Recent studies have focused on the accuracy of identifying dysphagia. Donohue et al. (42) used a linear hybrid model and a machine learning classifier to distinguish the swallowing ability of healthy individuals and patients with neurodegenerative diseases based on 170 swallowing data from 20 patients with neurodegenerative diseases and 171 swallowing data from 51 healthy adults. Although they achieved a relatively high accuracy rate (99%), the sample size was limited and there was a lack of cross-population validation. Steele et al. (43) developed an LDA model based on samples from 305 patients with oropharyngeal dysphagia from seven medical centers in the United States. During the swallowing of liquid barium, VFSS and biaxial acceleration signals were simultaneously collected, achieving an average AUC of 81.5%. The advantage of this model lies in the use of multi-center data, which enhanced the representativeness of the model. This study, through large-sample cross-regional external validation, not only surpassed the research of Donohue et al. (42) in sample size, but also outperformed the results of Steele et al. (43) in classification performance (AUC = 0.86). These findings not only confirm the theoretical validity of the model, but also highlight its reliability and universality in clinical application through strict cross-regional validation, effectively compensating for the methodological limitations of existing studies that emphasize model performance over practical application value.

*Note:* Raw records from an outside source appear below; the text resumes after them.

(* ===== verification/Task.v ===== *)
(** * Tasks (libisix/kernel/task.c) and the kernel start (isix_init) *)

From S2P Require Import Prelude.
From S2P Require Import DList.
From S2P Require Import Kernel.
From S2P Require Import Scheduler.
From S2P Require Import Events.
From S2P Require Import Mutex.
From stdpp Require Import base gmap list strings.
From Stdlib Require Import ZArith Lia.
Local Open Scope Z_scope.

Definition MAGIC_FILL_VALUE : Z := 0x55.
Definition ISIX_PORT_SCHED_MIN_STACK_DEPTH : Z := 160.
Definition OSREF_T_MAX : Z := 0xffff.

Definition isix_task_flag_newlib : Z := 1.
Definition isix_task_flag_suspended : Z := 2.
Definition isix_task_flag_ref : Z := 8.

Definition INITIAL_XPSR : Z := 0x01000000.

(** [_isixp_task_init_stack] of the Cortex-M3 port: the stack pointer and the stack
    contents after the exception frame was built. *)
Definition _isixp_task_init_stack (terminator sp pfun param : Z) (m : gmap Z Z) : Z * gmap Z Z :=
  let sp := sp - 4 in
  let m := mem_write sp (word_bytes INITIAL_XPSR) m in
  let sp := sp - 4 in
  let m := mem_write sp (word_bytes pfun) m in
  let sp := sp - 4 in
  let m := mem_write sp (word_bytes terminator) m in
  let sp := sp - 5 * 4 in
  let m := mem_write sp (word_bytes param) m in
  (sp - 8 * 4, m).

(** The loop of [isix_free_stack_space]; [None] when it leaves the [n] bytes known to
    the model. *)
Fixpoint count_fill (n : nat) (a : Z) (m : gmap Z Z) : option Z :=
  match n with
  | O => None
  | S n => b ← m !! a;
      if b =? MAGIC_FILL_VALUE then k ← count_fill n (a + 1) m; Some (k + 1) else Some 0
  end.

Section Task.
Context {HS : Type} {AL : Allocator HS}.

(** Address of [_isixp_task_terminator] and size of the newlib [struct _reent]. *)
Context (terminator reent_size : Z).

Local Abbreviation KM := (K HS).

Definition isix_task_create (task_func func_param stack_depth priority flags : Z) : KM Z :=
  if (isix_get_min_priority <? priority) && negb (_isixp_is_idle_prio priority) then ret NULL else
  if stack_depth <? ISIX_PORT_SCHED_MIN_STACK_DEPTH then ret NULL else
  let stack_depth := _isixp_align_size stack_depth in
  task <- isix_alloc 64;;
  if task =? NULL then ret NULL else
  init_stack <- isix_alloc stack_depth;;
  if init_stack =? NULL then isix_free task;;; ret NULL else
  impure <- (if has_bits flags isix_task_flag_newlib then isix_alloc reent_size else ret NULL);;
  if has_bits flags isix_task_flag_newlib && (impure =? NULL)
  then isix_free init_stack;;; isix_free task;;; ret NULL else
  let top_stack := init_stack + stack_depth in
  modify (upd_mem (mem_fill init_stack MAGIC_FILL_VALUE (Z.to_nat stack_depth)));;;
  q_init (QExit task);;;
  ml_init task;;;
  mem <- gets k_mem;;
  let '(top_stack, mem) := _isixp_task_init_stack terminator top_stack task_func func_param mem in
  modify (upd_mem (fun _ => mem));;;
  let suspended := has_bits flags isix_task_flag_suspended in
  modify (upd_tasks (insert task
    (Task top_stack init_stack priority priority
       (if has_bits flags isix_task_flag_ref then 1 else 0)
       (if suspended then OSTHR_STATE_SUSPEND else OSTHR_STATE_CREATED)
       false 0 NULL 0 impure)));;;
  when (negb suspended)
    (isix_enter_critical;;; _isixp_wakeup_task task ISIX_EOK);;;
  ret task.

(** [task?task:currp] *)
Definition task_or_current (task : Z) : KM Z :=
  cur <- gets k_currp;; ret (if task =? NULL then cur else task).

Definition isix_task_change_prio (task new_prio : Z) : KM Z :=
  run <- gets k_schrun;;
  if negb run then ret ISIX_ESTATE else
  if isix_get_min_priority <? new_prio then ret ISIX_ENOPRIO else
  isix_enter_critical;;;
  taskc <- task_or_current task;;
  o <- task_get taskc;;
  let real_prio := t_real_prio o in
  if real_prio =? new_prio then isix_exit_critical;;; ret ISIX_EOK else
  task_upd taskc (set_t_real_prio new_prio);;;
  when ((t_prio o =? real_prio) || _isixp_prio_gt new_prio (t_prio o))
    (_isixp_reallocate_priority taskc new_prio;;; _isix_port_yield);;;
  isix_exit_critical;;;
  ret real_prio.

(** The loop of [wake_exit_waiters]. *)
Fixpoint exit_waiters_loop (l : list Z) (msg woken : Z) : KM Z :=
  match l with
  | [] => ret woken
  | tsk :: l =>
      q_delete tsk;;;
      _isixp_wakeup_task_l tsk msg;;;
      higher <- (if woken =? NULL then ret true
                 else o <- task_get tsk;; w <- task_get woken;;
                      ret (_isixp_prio_gt (t_prio o) (t_prio w)));;
      exit_waiters_loop l msg (if higher : bool then tsk else woken)
  end.

Definition wake_exit_waiters (task msg : Z) : KM Z :=
  l <- q_list (QExit task);; exit_waiters_loop l msg NULL.

Definition isix_task_kill (task : Z) : KM unit :=
  taskd <- task_or_current task;;
  isix_enter_critical;;;
  o <- task_get taskd;;
  if bool_decide (t_state o = OSTHR_STATE_ZOMBIE \/ t_state o = OSTHR_STATE_EXITED)
  then isix_exit_critical else
  _isixp_mutex_unlock_all_in_task taskd;;;
  cur <- gets k_currp;;
  woken <- wake_exit_waiters taskd (if taskd =? cur then ISIX_EOK else ISIX_EDESTROY);;
  _isixp_add_kill_or_set_suspend taskd false;;;
  if taskd =? cur then isix_exit_critical;;; isix_yield
  else if negb (woken =? NULL) then _isixp_do_reschedule woken
  else isix_exit_critical.

Definition isix_task_self : KM Z := gets k_currp.

(** The stack size bounds the walk. *)
Definition isix_free_stack_space (task size : Z) : KM Z :=
  taskd <- task_or_current task;;
  isix_enter_critical;;;
  o <- task_get taskd;;
  if t_init_stack o =? NULL then isix_exit_critical;;; ret ISIX_EBADF else
  m <- gets k_mem;;
  n <- of_option (count_fill (Z.to_nat size) (t_init_stack o) m);;
  isix_exit_critical;;;
  ret n.

Definition isix_get_task_priority (task : Z) : KM Z :=
  taskd <- task_or_current task;; o <- task_get taskd;; ret (t_real_prio o).

Definition isix_get_task_inherited_priority (task : Z) : KM Z :=
  taskd <- task_or_current task;; o <- task_get taskd;; ret (t_prio o).

Definition isix_get_task_state (task : Z) : KM osthr_state :=
  taskd <- task_or_current task;; o <- task_get taskd;; ret (t_state o).

Definition isix_task_suspend (task : Z) : KM unit :=
  isix_enter_critical;;;
  taskd <- task_or_current task;;
  o <- task_get taskd;;
  if bool_decide (t_state o = OSTHR_STATE_ZOMBIE \/ t_state o = OSTHR_STATE_EXITED \/
                  t_state o = OSTHR_STATE_SUSPEND)
  then isix_exit_critical else
  _isixp_add_kill_or_set_suspend taskd true;;;
  cur <- gets k_currp;;
  if taskd =? cur then isix_exit_critical;;; isix_yield else isix_exit_critical.

Definition isix_task_resume (task : Z) : KM Z :=
  cur <- gets k_currp;;
  if (task =? cur) || (task =? NULL) then ret ISIX_EINVARG else
  isix_enter_critical;;;
  o <- task_get task;;
  if bool_decide (t_state o = OSTHR_STATE_SUSPEND) then
    _isixp_wakeup_task task ISIX_EOK;;; ret ISIX_EOK
  else isix_exit_critical;;; ret ISIX_ESTATE.

Definition isix_task_ref (task : Z) : KM Z :=
  taskd <- task_or_current task;;
  isix_enter_critical;;;
  o <- task_get taskd;;
  r <- (if OSREF_T_MAX <=? t_refcnt o then ret ISIX_EINVARG
        else task_upd taskd (set_t_refcnt (t_refcnt o + 1));;; ret ISIX_EOK);;
  isix_exit_critical;;;
  ret r.

Definition isix_task_unref (task : Z) : KM Z :=
  taskd <- task_or_current task;;
  isix_enter_critical;;;
  o <- task_get taskd;;
  if t_refcnt o <? 1 then isix_exit_critical;;; ret ISIX_EINVARG else
  task_upd taskd (set_t_refcnt (t_refcnt o - 1));;;
  let do_clean := (t_refcnt o - 1 =? 0) && bool_decide (t_state o = OSTHR_STATE_EXITED) in
  isix_exit_critical;;;
  when do_clean (free_task taskd);;;
  ret ISIX_EOK.

(** The loop of [isix_task_wait_for] up to [isix_yield]. *)
Definition task_wait_round (task : Z) : KM wait_step :=
  isix_enter_critical;;;
  o <- task_get task;;
  if t_refcnt o =? 0 then isix_exit_critical;;; ret (Done ISIX_ENOREF) else
  if bool_decide (t_state o = OSTHR_STATE_ZOMBIE \/ t_state o = OSTHR_STATE_EXITED)
  then isix_exit_critical;;; ret (Done ISIX_EOK) else
  cur <- gets k_currp;;
  task_upd cur (set_t_wait_aborted false);;;
  _isixp_set_sleep OSTHR_STATE_WTEXIT;;;
  q_insert_end (QExit task) cur;;;
  isix_exit_critical;;;
  isix_yield;;;
  ret Blocked.

Definition isix_task_wait_for (task : Z) : KM wait_step :=
  cur <- gets k_currp;;
  if (task =? cur) || (task =? NULL) then ret (Done ISIX_EINVARG) else task_wait_round task.

Definition task_wait_resume (task : Z) : KM wait_step :=
  cur <- gets k_currp;;
  o <- task_get cur;;
  if t_wait_aborted o then task_wait_round task else ret (Done (t_dmsg o)).

(** ** Kernel start *)

(** [sizeof(task_ready_t)] *)
Definition task_ready_size : Z := 20.

(** Addresses of the elements of the array of priority elements. *)
Definition prio_elems (base : Z) : list Z :=
  (fun i => base + task_ready_size * Z.of_nat i) <$>
    seq 0 (Z.to_nat (CONFIG_ISIX_NUMBER_OF_PRIORITIES + 1)).

(** [isix_init] up to [_isix_port_conf_hardware]; [_isixp_alloc_init] sets the heap up
    before.  [idle] is the address of the function of the idle task. *)
Definition isix_init (idle : Z) : KM unit :=
  modify (upd_sched_lock (fun _ => 0));;;
  modify (upd_critical_count (fun _ => 0));;;
  pl_init PReady;;;
  tl_init false;;;
  tl_init true;;;
  modify (upd_pwait (fun _ => false));;;
  q_init QZombie;;;
  pl_init PFree;;;
  prio <- isix_alloc (task_ready_size * (CONFIG_ISIX_NUMBER_OF_PRIORITIES + 1));;
  if prio =? NULL then panic "Insufficient memory alloc priority list" else
  for_each (prio_elems prio)
    (fun e => modify (upd_prios (insert e 0));;; pl_insert_end PFree e);;;
  t <- isix_task_create idle NULL ISIX_PORT_SCHED_MIN_STACK_DEPTH
         CONFIG_ISIX_NUMBER_OF_PRIORITIES 0;;
  if t =? NULL then panic "Insufficient memory idle task" else ret tt.

End Task.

We developed and externally validated a screening model for dysphagia in the elderly using 12 acoustic features derived from participants across 13 nursing homes in Beijing and Shijiazhuang. Ultimately, the XGBoost algorithm yielded a model with superior accuracy (0.78), AUC (0.86), and clinical net benefit performs the best, especially in the medium and high threshold range (0.3–1.0). Similarly, this model demonstrated excellent performance on both internal and external validation sets.
Furthermore, in this study, by integrating multimodal acoustic characteristics, while maintaining a comparable accuracy rate to the single-modal study, it maintained a relatively high sensitivity (0.84) and specificity (0.79), achieving a balance between sensitivity and specificity. At the same time, the misdiagnosis rate (false positive) could be controlled below 21%, and the missed diagnosis rate (false negative) could be controlled within 16%.
A critical consideration is the fundamental advantage of this acoustic model over simpler, established screening tools like the EAT-10 questionnaire (44). While the EAT-10 relies on subjective patient self-reporting, which can be unreliable in older adults with cognitive impairment or lack of insight, our model provides a fully objective and quantitative assessment. It does not depend on patient comprehension or subjective symptom reporting. The acoustic analysis automates the screening process, reducing reliance on clinical intuition and potential bias in human-administered swallowing trials. Therefore, its primary advantage lies in its potential to offer a standardized, objective, and automatable first-line screening method, particularly valuable in settings with high patient volume or limited specialist availability, and for populations where traditional self-reporting tools are less effective.
This study has several limitations that should be acknowledged. The primary limitation is the use of the Water Swallow Test (WST) as the reference standard instead of instrumental assessments like videofluoroscopy (VFSS) or endoscopy (FEES). This pragmatic choice was necessitated by the large-scale, community-based design of our study. Consequently, our model should be interpreted as a screening tool for dysphagia risk, not a definitive diagnostic instrument. The model’s performance is inherently bounded by the accuracy of the WST, particularly in detecting silent aspiration. Future research must validate this model against VFSS/FEES in a clinical setting to establish its diagnostic accuracy and ability to detect silent aspiration.
Additionally, at the data level, collecting multiple audio samples from each participant poses a risk of reducing data independence. Future larger-scale studies can adopt mixed-effects models for in-depth analysis. At the hardware level, the current equipment may cause discomfort during prolonged use due to rigid materials, and wired connections limit patient mobility. The lack of integrated remote, real-time data transmission also curtails its potential for telemedicine. Future iterations should focus on developing ergonomic, wireless devices to enhance user comfort and enable continuous monitoring.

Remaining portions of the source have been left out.